アミノ酸のシスチンが尿に排出される疾患で、尿路にシスチン結石を形成

シスチン尿症とは、アミノ酸のシスチンが尿に排出されてしまう、まれな疾患。シスチンは含硫アミノ酸の一種で、毛髪や爪(つめ)、皮膚を形成する硬蛋白(たんぱく)質であるケラチンに、特に多く含まれています。

尿細管の遺伝的な異常が原因でシスチン尿症は起こり、しばしば尿路にシスチン結石が形成されます。引き起こす遺伝子は劣性遺伝子で、発症する人は異常遺伝子を両親からそれぞれ1つずつ受け継いでいます。

この遺伝子を受け継いでも発症していない人は、正常遺伝子と異常遺伝子を1つずつ持っています。こうした人では普通より多い量のシスチンが尿に排出されますが、シスチン結石を形成するほどの量になることはめったにありません。

シスチン結石は、膀胱(ぼうこう)や、尿が集まって腎(じん)臓の外に流れ出る部分である腎盂(じんう)、尿を腎臓から膀胱へ運ぶ細長い管である尿管に形成されます。シスチンとともに、アミノ酸のリシン、アルギニン、オルニチンの尿への排出を伴うことも多くみられます。

症状は通常、10〜30歳の間に始まります。しばしば最初の症状として、結石が引っ掛かった部位で尿管がけいれんするために、激しい痛みが生じます。結石によって尿路が閉塞(へいそく)すると、老廃物や過剰な水分と塩分を排出する腎臓の能力が、片方または両方で低下します。結石のある部位は、細菌感染も起こしやすくなります。

シスチン尿症の検査と診断と治療

泌尿器科の医師による診断では、腎臓結石が繰り返しできる人に対して、シスチン尿を調べる検査を行います。顕微鏡を使った尿分析でシスチンの結晶がみられることがあり、尿のシスチン濃度を測定します。
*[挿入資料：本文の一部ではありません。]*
Lemma checkin_inv e s :
  wf_env e -> ledger_inv s -> checkin_ok e s = true -> ledger_inv (checkin_post e s).
Proof.
  intros [Hv Ht] [Hnd Hreg Hfresh Hrange Hck Hlast] Hok.
  unfold checkin_ok in Hok. guard_facts. unfold checkin_post. cbv zeta.
  set (a := msg_sender e) in *. set (p := players s a) in *.
  assert (Hp := Hrange a). fold p in Hp. unfold in_range, SECONDS_PER_DAY, DAILY_FREE_TURNS in *.
  assert (Hnew : lastCheckInTime p = 0 -> a ∉ playerAddresses s).
  { intros Hz Hin. apply (Hreg a) in Hin. done. }
  assert (Hreg' : forall b, b ∈ playerAddresses (register_if_new a p s) <->
            b ∈ playerAddresses s \/ b = a /\ lastCheckInTime p = 0).
  { intros b. unfold register_if_new.
    destruct (Z.eqb_spec (lastCheckInTime p) 0) as [Hz|Hz]; simpl.
    - rewrite elem_of_snoc. split; [intros [?|?]; auto | intros [?|[? ?]]; auto].
    - split; [auto | intros [?|[? ?]]; [auto | contradiction]]. }
  split; simpl; rewrite ?register_if_new_players, ?register_if_new_logs.
  - unfold register_if_new. destruct (Z.eqb_spec (lastCheckInTime p) 0); simpl; [|done].
    apply NoDup_app. split; [done|]. split; [|apply NoDup_singleton].
    intros x Hx ->%list_elem_of_singleton. by apply Hnew.
  - intros b. rewrite Hreg'. case_addr b a; rewrite ?Z.eqb_refl.
    + simpl. split; [lia|].
      intros _. destruct (Z.eq_dec (lastCheckInTime p) 0); [by right|left].
      by apply Hreg.
    + simpl; rewrite ?(proj2 (Z.eqb_neq b a) E), <- Hreg. naive_solver.
  - intros b. case_addr b a; rewrite ?Z.eqb_refl.
    + simpl. lia.
    + simpl; rewrite ?(proj2 (Z.eqb_neq b a) E). apply Hfresh.
  - intros b. case_addr b a; rewrite ?Z.eqb_refl.
    + simpl. unfold in_range, UINT256_MAX in *. lia.
    + simpl; rewrite ?(proj2 (Z.eqb_neq b a) E). apply Hrange.
  - intros b. rewrite checkin_times_app, checkin_times_CheckedIn.
    case_addr b a; rewrite ?Z.eqb_refl.
    + apply Sorted_snoc; [apply Hck|]. intros y Hy. apply Hlast in Hy as [Hy1 Hy2].
      unfold cooldown_gap, SECONDS_PER_DAY. fold p in Hy1. lia.
    + rewrite (proj2 (Z.eqb_neq a b) (not_eq_sym E)), app_nil_r. apply Hck.
  - intros b t. rewrite checkin_times_app, checkin_times_CheckedIn.
    case_addr b a; rewrite ?Z.eqb_refl.
    + rewrite last_snoc_Some. intros [= <-]. simpl. unfold SECONDS_PER_DAY. lia.
    + rewrite (proj2 (Z.eqb_neq a b) (not_eq_sym E)), app_nil_r.
      apply Hlast.
Qed.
泌尿器科の医師による治療では、尿のシスチン濃度を抑え、シスチン結石ができるのを防ぎます。シスチン濃度を低く抑えるには、毎日少なくとも約4リットルの尿を出すために、十分な量の水分を飲まなければなりません。それでも水分を補給できない夜間には、尿の産生量が少なくなり、結石ができやすくなります。対応策としては、寝る前に水分を摂取することで結石のリスクを抑えます。
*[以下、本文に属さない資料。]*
(* ===== verification/Slices.v ===== *)
(** * Slices, vectors and bounded vectors

    The parts of Rust's slice library the pallets use: [binary_search_by] (the
    loop of the 1.88 standard library), the stable [sort_by], [dedup], and
    [Vec]/[BoundedVec] insertion, with the facts their clients rely on. *)

From S2P Require Import Prelude.

(** ** Binary search *)

(** [Result<usize, usize>] of a search: the index of a match, or the index
    at which the target could be inserted. *)
Inductive search_result : Type :=
  | Found (i : nat)
  | NotFound (i : nat).

(** The [while size > 1] loop; [f x] compares [x] with the target. *)
Fixpoint binary_search_loop {A} (fuel : nat) (f : A → comparison) (l : list A)
    (base size : nat) : nat :=
  match fuel with
  | O => base
  | S fuel' =>
      if bool_decide (size ≤ 1)%nat then base else
      let half := (size `div` 2)%nat in
      let mid := (base + half)%nat in
      let base' := match f <$> l !! mid with Some Gt => base | _ => mid end in
      binary_search_loop fuel' f l base' (size - half)%nat
  end.

Definition binary_search_by {A} (f : A → comparison) (l : list A) : search_result :=
  if bool_decide (length l = 0%nat) then NotFound 0 else
  let base := binary_search_loop (length l) f l 0 (length l) in
  match f <$> l !! base with
  | Some Eq => Found base
  | Some Lt => NotFound (S base)
  | _ => NotFound base
  end.

(** ** Sorting *)

Fixpoint insert_by {A} (cmp : A → A → comparison) (x : A) (l : list A) : list A :=
  match l with
  | [] => [x]
  | y :: l' =>
      match cmp x y with
      | Gt => y :: insert_by cmp x l'
      | _ => x :: y :: l'
      end
  end.
(** The stable sort of [slice::sort_by]: equal elements keep their order. *)
Definition sort_by {A} (cmp : A → A → comparison) (l : list A) : list A :=
  foldr (insert_by cmp) [] l.

(** [Vec::dedup] keeps the first of each run of equal elements. *)
Fixpoint dedup_by {A} (eqb : A → A → bool) (l : list A) : list A :=
  match l with
  | [] => []
  | x :: l' =>
      match dedup_by eqb l' with
      | [] => [x]
      | y :: l'' => if eqb x y then x :: l'' else x :: y :: l''
      end
  end.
このほか、クエン酸カリウムか重炭酸ナトリウムを服用して、尿のアルカリ度を高めるという治療法があります。アルカリ性の尿には、酸性の尿よりもシスチンが溶けやすいからです。水分の摂取量を増やし、尿のアルカリ度を高めようとすると腹部が膨満するため、この治療法は耐えがたいと感じる人もいます。
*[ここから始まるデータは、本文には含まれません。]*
(** ** Increasing a nomination *)

Definition increase_top_nomination (candidate nominator : AccountId) (more : Balance)
    (self : t) : Dispatch (bool * t) :=
  tn ← gets (λ s, Storage.TopNominations s !! candidate);
  top ← expect tn;
  let l := Nominations.nominations top in
  let in_top := holds nominator l in
  let top := Nominations.set_nominations (adjust nominator (λ a, a ⊕ more) l) top in
  ensure in_top Error.NominationDNE;;
  let top := Nominations.set_total (Nominations.total top ⊕ more) top in
  let top := Nominations.sort_greatest_to_least top in
  self ← reset_top_data candidate top self;
  put_top candidate top;;
  mret (true, self).

Definition increase_bottom_nomination (candidate nominator : AccountId) (bond more : Balance)
    (self : t) : Dispatch (bool * t) :=
  b ← gets (λ s, Storage.BottomNominations s !! candidate);
  bottom ← ok_or b Error.CandidateDNE;
  let l := Nominations.nominations bottom in
  r ← (if bool_decide (lowest_top_nomination_amount self < bond ⊕ more) then
         let bottom := Nominations.set_nominations (without nominator l) bottom in
         old ← ok_or (taken nominator l) Error.NominationDNE;
         let nomination := Bond.mk (Bond.owner old) (Bond.amount old ⊕ more) in
         let bottom := Nominations.set_total (Nominations.total bottom ⊖ bond) bottom in
         tn ← gets (λ s, Storage.TopNominations s !! candidate);
         top ← expect tn;
         r ← (if bool_decide (Nominations.top_capacity top = Full) then
                p ← expect (pop (Nominations.nominations top));
                let new_bottom_nomination := p.1 in
                let top := Nominations.mk p.2
                             (Nominations.total top ⊖ Bond.amount new_bottom_nomination) in
                mret (top, Nominations.insert_sorted_greatest_to_least
                             new_bottom_nomination bottom)
              else mret (top, bottom));
         let '(top, bottom) := r in
         let top := Nominations.insert_sorted_greatest_to_least nomination top in
         self ← reset_top_data candidate top self;
         put_top candidate top;;
         mret (true, bottom, self)
       else
         let in_bottom := holds nominator l in
         let bottom := Nominations.set_nominations (adjust nominator (λ a, a ⊕ more) l) bottom in
         ensure in_bottom Error.NominationDNE;;
         let bottom := Nominations.set_total (Nominations.total bottom ⊕ more) bottom in
         mret (false, Nominations.sort_greatest_to_least bottom, self));
  let '(in_top_after, bottom, self) := r in
  let self := reset_bottom_data bottom self in
  put_bottom candidate bottom;;
  mret (in_top_after, self).

Definition increase_nomination (candidate nominator : AccountId) (bond more : Balance)
    (self : t) : Dispatch (bool * t) :=
  let lowest_top_eq_highest_bottom :=
    bool_decide (lowest_top_nomination_amount self = highest_bottom_nomination_amount self) in
  let bond_geq_lowest_top := bool_decide (lowest_top_nomination_amount self <= bond) in
  if bond_geq_lowest_top && negb lowest_top_eq_highest_bottom
  then increase_top_nomination candidate nominator more self
  else if bond_geq_lowest_top && lowest_top_eq_highest_bottom
  then or_else_dne (increase_top_nomination candidate nominator more self)
                   (increase_bottom_nomination candidate nominator bond more self)
  else increase_bottom_nomination candidate nominator bond more self.

(** ** Decreasing a nomination *)

Definition decrease_top_nomination (candidate nominator : AccountId) (bond less : Balance)
    (self : t) : Dispatch (bool * t) :=
  let bond_after_less_than_highest_bottom :=
    bool_decide (bond ⊖ less < highest_bottom_nomination_amount self) in
  let full_top_and_nonempty_bottom :=
    bool_decide (top_capacity self = Full) && negb (bool_decide (bottom_capacity self = Empty)) in
  tn ← gets (λ s, Storage.TopNominations s !! candidate);
  top ← ok_or tn Error.CandidateDNE;
  let l := Nominations.nominations top in
  r ← (if bond_after_less_than_highest_bottom && full_top_and_nonempty_bottom then
         let total := foldl (λ t d, t ⊖ Bond.amount d) (Nominations.total top)
                        (filter (λ d, Bond.owner d = nominator) l) in
         let top := Nominations.mk (without nominator l) total in
         old ← ok_or (taken nominator l) Error.NominationDNE;
         let nomination := Bond.mk (Bond.owner old) (Bond.amount old ⊖ less) in
         b ← gets (λ s, Storage.BottomNominations s !! candidate);
         bottom ← expect b;
         highest_bottom_nomination ← expect (head (Nominations.nominations bottom));
         let bottom := Nominations.mk (tail (Nominations.nominations bottom))
                         (Nominations.total bottom ⊖ Bond.amount highest_bottom_nomination) in
         let top := Nominations.insert_sorted_greatest_to_least highest_bottom_nomination top in
         let bottom := Nominations.insert_sorted_greatest_to_least nomination bottom in
         let self := reset_bottom_data bottom self in
         put_bottom candidate bottom;;
         mret (false, top, self)
       else
         let is_in_top := holds nominator l in
         let top := Nominations.set_nominations (adjust nominator (λ a, a ⊖ less) l) top in
         ensure is_in_top Error.NominationDNE;;
         let top := Nominations.set_total (Nominations.total top ⊖ less) top in
         mret (true, Nominations.sort_greatest_to_least top, self));
  let '(in_top_after, top, self) := r in
  self ← reset_top_data candidate top self;
  put_top candidate top;;
  mret (in_top_after, self).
こうした方法を行っても結石が繰り返しできる場合は、シスチンに反応して溶かす作用があるペニシラミン、チオプロニン、カプトプリルなどの薬を試みます。カプトプリルは、効果の点でほかの薬にやや劣りますが、副作用が少ないという利点があります。薬による治療は概して効果がありますが、それでもかなりの確率で結石は再発します。